Siamo stati costretti a questa tragica decisione dal sopravvenire di un imponente rastrellamento


Liberato due giorni dopo l’annuncio dell’armistizio, su decisione del direttore del carcere, in quanto “detenuto politico”, ritorna a casa ed è protagonista di una fondamentale fase di transizione dell’organizzazione comunista: il passaggio alla lotta armata. Argante Bocchio diventa partigiano, prendendo il nome di battaglia “Massimo”, ed è inviato in valle Sessera, nel Biellese orientale, presso il distaccamento “Pisacane”, comandato da “Gemisto”, nome di battaglia di Francesco Moranino <8.

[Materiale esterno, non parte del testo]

Lemma on_channel_events_change (evs : list (Event * Tx)) (ms : MonitoringService) :
  channel_events_change ms (on_channel_events evs ms).2.
Proof.
  apply on_channel_events_preserve.
  - apply channel_events_change_refl.
  - apply channel_events_change_trans.
  - apply channel_events_change_step.
Qed.

(** X3.  Whatever channel events a service processes, it never removes a
    task, and every task it starts is a monitor or a reward-claim task for a
    request that was stored before the run, built with the service's own
    monitoring contract and private key. *)
Theorem on_channel_events_tasks (evs : list (Event * Tx)) (ms : MonitoringService) :
  ∃ new : list Task,
    task_list (on_channel_events evs ms).2 = task_list ms ++ new ∧
    Forall (λ task, ∃ id mr,
              monitor_requests (state_db ms) !! id = Some mr ∧
              (task = OnChannelClose (monitor_contract ms) mr (ms_private_key ms) ∨
               task = OnChannelSettle mr (monitor_contract ms) (ms_private_key ms)))
           new.
Proof.
  destruct (on_channel_events_change evs ms)
    as (_ & _ & _ & _ & _ & _ & _ & _ & new & Hnew & Hprov & _).
  by exists new.
Qed.

(** X4.  Channel events never add or alter a stored request (the requests
    after a run are among those before it), and never touch the database
    metadata, the known token networks or their listeners. *)
Theorem on_channel_events_frame (evs : list (Event * Tx)) (ms : MonitoringService) :
  monitor_requests (state_db (on_channel_events evs ms).2) ⊆ monitor_requests (state_db ms) ∧
  metadata (state_db (on_channel_events evs ms).2) = metadata (state_db ms) ∧
  token_networks (on_channel_events evs ms).2 = token_networks ms ∧
  token_network_listeners (on_channel_events evs ms).2 = token_network_listeners ms.
Proof.
  destruct (on_channel_events_change evs ms)
    as (_ & _ & _ & _ & Ht & Hl & Hm & Hs & _).
  done.
Qed.

(** X5.  Across any run of channel events, the reward-claim tasks started
    plus the requests still stored make up the requests stored before: each
    stored request leads to at most one reward claim. *)
Theorem on_channel_events_claims_once (evs : list (Event * Tx)) (ms : MonitoringService) :
  (length (List.filter is_claim (started ms (on_channel_events evs ms).2)) +
   size (monitor_requests (state_db (on_channel_events evs ms).2)))%nat =
    size (monitor_requests (state_db ms)).
Proof.
  destruct (on_channel_events_change evs ms)
    as (_ & _ & _ & _ & _ & _ & _ & _ & new & Hnew & _ & Hsize).
  by rewrite (started_append _ _ new).
Qed.

(** X6.  Settlement is handled once: after the settle handler has run for a
    channel, a further [ChannelSettled] event for the same channel returns
    normally, starts no task and changes nothing. *)
Theorem on_channel_settled_twice (ev ev' : Event) (tx tx' : Tx) (ms : MonitoringService) :
  args_channel_identifier (args ev') = args_channel_identifier (args ev) →
  on_channel_settled ev' tx' (on_channel_settled ev tx ms).2 =
    (Returned tt, (on_channel_settled ev tx ms).2).
Proof.
  intros Hid. rewrite (on_channel_settled_run ev tx ms). simpl.
  rewrite on_channel_settled_run, Hid.
  destruct (monitor_requests (state_db ms) !! _) as [mr|] eqn:Hmr; simpl.
  - by rewrite lookup_delete_eq.
  - by rewrite Hmr.
Qed.

(** X7.  The close handler does not remember that it has run: delivering
    twice a [ChannelClosed] event that it gets past (balance proof
    constructed, both assertions holding) while a request is stored for the
    channel starts two identical monitor tasks. *)
Theorem on_channel_close_replayed
    (ev : Event) (tx : Tx) (ms : MonitoringService) (mr : MonitorRequest) :
  monitor_requests (state_db ms) !! args_channel_identifier (args ev) = Some mr →
  close_well_formed (ms_web3 ms) ev tx = true →
  started ms (on_channel_close ev tx (on_channel_close ev tx ms).2).2 =
    [OnChannelClose (monitor_contract ms) mr (ms_private_key ms);
     OnChannelClose (monitor_contract ms) mr (ms_private_key ms)].
Proof.
  intros Hmr Hok. rewrite (on_channel_close_well_formed ev tx ms), Hmr by done. simpl.
  rewrite on_channel_close_well_formed by done. simpl. rewrite Hmr. simpl.
  apply started_append. simpl. by rewrite <- app_assoc.
Qed.

(** X8.  Once a [ChannelClosed] event that the handler gets past (balance
    proof constructed, both assertions holding) was handled with a request
    stored, later monitor requests for that channel are dropped: the handler
    returns normally and starts no store task. *)
Theorem on_monitor_request_after_monitored_close
    (ev : Event) (tx : Tx) (ms : MonitoringService) (mr req : MonitorRequest) :
  monitor_requests (state_db ms) !! args_channel_identifier (args ev) = Some mr →
  close_well_formed (ms_web3 ms) ev tx = true →
  channel_identifier (balance_proof req) = args_channel_identifier (args ev) →
  on_monitor_request req (on_channel_close ev tx ms).2 =
    (Returned tt, (on_channel_close ev tx ms).2).
Proof.
  intros Hmr Hok Hid. rewrite on_channel_close_well_formed, Hmr by done. simpl.
  rewrite on_monitor_request_run. simpl. rewrite Hid.
  destruct (decide _) as [Hin|_]; [|done].
  apply elem_of_difference in Hin as [_ Hne]. destruct Hne. by apply elem_of_singleton.
Qed.

(** X9.  After a channel was settled, a [ChannelClosed] event for it finds
    no request: the close handler changes nothing and starts no monitor
    task, and it returns normally when it gets past the event (balance proof
    constructed, both assertions holding). *)
Theorem on_channel_close_after_settled
    (settled closed : Event) (tx tx' : Tx) (ms : MonitoringService) :
  args_channel_identifier (args closed) = args_channel_identifier (args settled) →
  (on_channel_close closed tx' (on_channel_settled settled tx ms).2).2 =
    (on_channel_settled settled tx ms).2 ∧
  (close_well_formed (ms_web3 ms) closed tx' = true →
   on_channel_close closed tx' (on_channel_settled settled tx ms).2 =
     (Returned tt, (on_channel_settled settled tx ms).2)).
Proof.
  intros Hid. rewrite on_channel_settled_run. simpl.
  set (ms1 := match monitor_requests (state_db ms) !! _ with
              | Some mr => _ | None => ms end).
  assert (Hweb : ms_web3 ms1 = ms_web3 ms) by (unfold ms1; by destruct (_ !! _)).
  assert (Hnone : monitor_requests (state_db ms1) !! args_channel_identifier (args closed)
                  = None).
  { unfold ms1. rewrite Hid.
    destruct (monitor_requests (state_db ms) !! _) as [mr|] eqn:Hmr; simpl; [|done].
    apply lookup_delete_eq. }
  split.
  - rewrite on_channel_close_run, Hnone. by repeat case_match.
  - intros Hok. rewrite on_channel_close_well_formed by (by rewrite Hweb).
    by rewrite Hnone.
Qed.

(** X10.  The settle handler never removes a channel from [open_channels]: a
    channel that is open when any [ChannelSettled] event is handled still
    has its monitor requests handed to a store task afterwards. *)
Theorem on_monitor_request_after_settled
    (ev : Event) (tx : Tx) (ms : MonitoringService) (req : MonitorRequest) :
  channel_identifier (balance_proof req) ∈ open_channels ms →
  open_channels (on_channel_settled ev tx ms).2 = open_channels ms ∧
  on_monitor_request req (on_channel_settled ev tx ms).2 =
    (Returned tt,
     set_task_list (λ l, l ++ [StoreMonitorRequest (ms_web3 ms) req])
       (on_channel_settled ev tx ms).2).
Proof.
  intros Hin. rewrite on_channel_settled_run. simpl.
  rewrite on_monitor_request_run.
  destruct (monitor_requests (state_db ms) !! _) as [mr|]; simpl;
    (split; [done|]); by destruct (decide _).
Qed.

(** X11.  Handling [ChannelOpened] twice is the same as handling it once,
    and after it a monitor request for the opened channel is handed to a
    store task, whatever the service held before. *)
Theorem on_channel_open_enables_intake
    (ev : Event) (tx : Tx) (ms : MonitoringService) (req : MonitorRequest) :
  channel_identifier (balance_proof req) = args_channel_identifier (args ev) →
  on_channel_open ev tx (on_channel_open ev tx ms).2 =
    (Returned tt, (on_channel_open ev tx ms).2) ∧
  on_monitor_request req (on_channel_open ev tx ms).2 =
    (Returned tt,
     set_task_list (λ l, l ++ [StoreMonitorRequest (ms_web3 ms) req])
       (on_channel_open ev tx ms).2).
Proof.
  intros Hid. rewrite !on_channel_open_run. simpl. split.
  - f_equal. unfold set_open_channels. simpl. f_equal.
    by rewrite <- (assoc_L (∪)), (idemp_L (∪)).
  - rewrite on_monitor_request_run. simpl. rewrite Hid.
    destruct (decide _) as [_|Hn]; [done|]. destruct Hn.
    apply elem_of_union. right. by apply elem_of_singleton.
Qed.

End HandlerLaws.

(** * Laws of the registry handler over runs of events *)

Section RegistryLaws.
Context `{Libs}.

Lemma handle_token_network_created_run (ev : Event) (ms : MonitoringService) :
  let a := args_token_network_address (args ev) in
  handle_token_network_created ev ms =
    if created_assertions ev
    then (Returned tt,
          if decide (a ∈ token_networks ms) then ms
          else set_token_network_listeners
                 (λ l, l ++ [mkListener CONTRACT_TOKEN_NETWORK a (required_confirmations ms)
                                        (poll_interval ms) (blockNumber ev) true])
                 (set_token_networks (λ s, s ∪ {[a]}) ms))
    else (Raised AssertionError, ms).
Proof.
  unfold created_assertions. run_handler.
  destruct (is_checksum_address (args_token_network_address (args ev))); simpl; [|done].
  destruct (is_checksum_address (args_token_address (args ev))); simpl; [|done].
  by destruct (decide (_ ∉ _)), (decide (_ ∈ _)).
Qed.

Lemma handle_token_networks_created_preserve
    (R : MonitoringService → MonitoringService → Prop) :
  (∀ ms, R ms ms) →
  (∀ a b c, R a b → R b c → R a c) →
  (∀ ev ms, R ms (handle_token_network_created ev ms).2) →
  ∀ evs ms, R ms (handle_token_networks_created evs ms).2.
Proof.
  intros Hrefl Htrans Hstep evs.
  induction evs as [|ev evs IH]; intros ms; [apply Hrefl|].
  simpl. unfold mbind, M_bind.
  pose proof (Hstep ev ms) as H1.
  destruct (handle_token_network_created ev ms) as [[[]|e] ms1]; simpl in *.
  - eapply Htrans; [exact H1|apply IH].
  - exact H1.
Qed.

Lemma registry_events_change_refl (ms : MonitoringService) :
  registry_events_change ms ms.
Proof.
  repeat split; try done. exists []. by rewrite app_nil_r.
Qed.

Lemma registry_events_change_trans (a b c : MonitoringService) :
  registry_events_change a b → registry_events_change b c → registry_events_change a c.
Proof.
  intros (Hr1 & Hp1 & Ho1 & Ht1 & Hd1 & Hs1 & n1 & Hn1 & Hf1)
         (Hr2 & Hp2 & Ho2 & Ht2 & Hd2 & Hs2 & n2 & Hn2 & Hf2).
  repeat split; try congruence.
  - by etrans.
  - exists (n1 ++ n2). split; [by rewrite Hn2, Hn1, app_assoc|].
    apply Forall_app. split; [done|].
    eapply Forall_impl; [exact Hf2|]. intros l (Hnew & Hname & Hc & Hp & Hrun).
    repeat split; try congruence. intros Hin. apply Hnew. by apply Hs1.
Qed.

Lemma registry_events_change_step (ev : Event) (ms : MonitoringService) :
  registry_events_change ms (handle_token_network_created ev ms).2.
Proof.
  pose proof (handle_token_network_created_run ev ms) as E. cbv zeta in E. rewrite E.
  destruct (created_assertions ev); simpl; [|apply registry_events_change_refl].
  destruct (decide _) as [Hin|Hnew]; [apply registry_events_change_refl|].
  repeat split; try done.
  - simpl. apply union_subseteq_l.
  - eexists. split; [done|]. by repeat constructor.
Qed.

Lemma handle_token_networks_created_change (evs : list Event) (ms : MonitoringService) :
  registry_events_change ms (handle_token_networks_created evs ms).2.
Proof.
  apply handle_token_networks_created_preserve.
  - apply registry_events_change_refl.
  - apply registry_events_change_trans.
  - apply registry_events_change_step.
Qed.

[...] “Massimo” è protagonista di una serie di episodi salienti che posso qui, per esigenze di brevità, solo citare. Innanzitutto, la costituzione, tra la fine di dicembre del 1943 e il mese di gennaio del 1944, della cosiddetta repubblica di Postua <9: per circa tre settimane il territorio postuese si trova sotto il controllo partigiano, assumendo le caratteristiche di una vera e propria “zona libera”. Oltre al controllo del territorio esercitato dal distaccamento “Pisacane”, nella vallata vicino, sopra Coggiola, anche il distaccamento “Matteotti” è padrone del campo, per cui si può affermare che i partigiani controllino, sia pur per breve tempo, un territorio molto vasto, dalla valle Sessera a quella del Ponzone, abitato da qualche migliaio di persone, la stragrande maggioranza delle quali lavorano nell’industria tessile. Gemisto è il capo indiscusso ed è punto di riferimento per tutti: tiene frequentemente comizi di fronte alle fabbriche in appoggio alle richieste operaie e riscuote l’ammirazione e la fiducia della popolazione. Dopo vent’anni di silenzio imposto dal regime, emerge finalmente la voce di un antifascista alla testa di una forza già sufficientemente armata. Per gli operai della zona si crea una situazione inaspettata: i fascisti, pur essendosi riorganizzati nella Repubblica di Salò, sono concentrati a Vercelli e a Biella, nelle vallate di montagna del Biellese orientale si riassapora la libertà.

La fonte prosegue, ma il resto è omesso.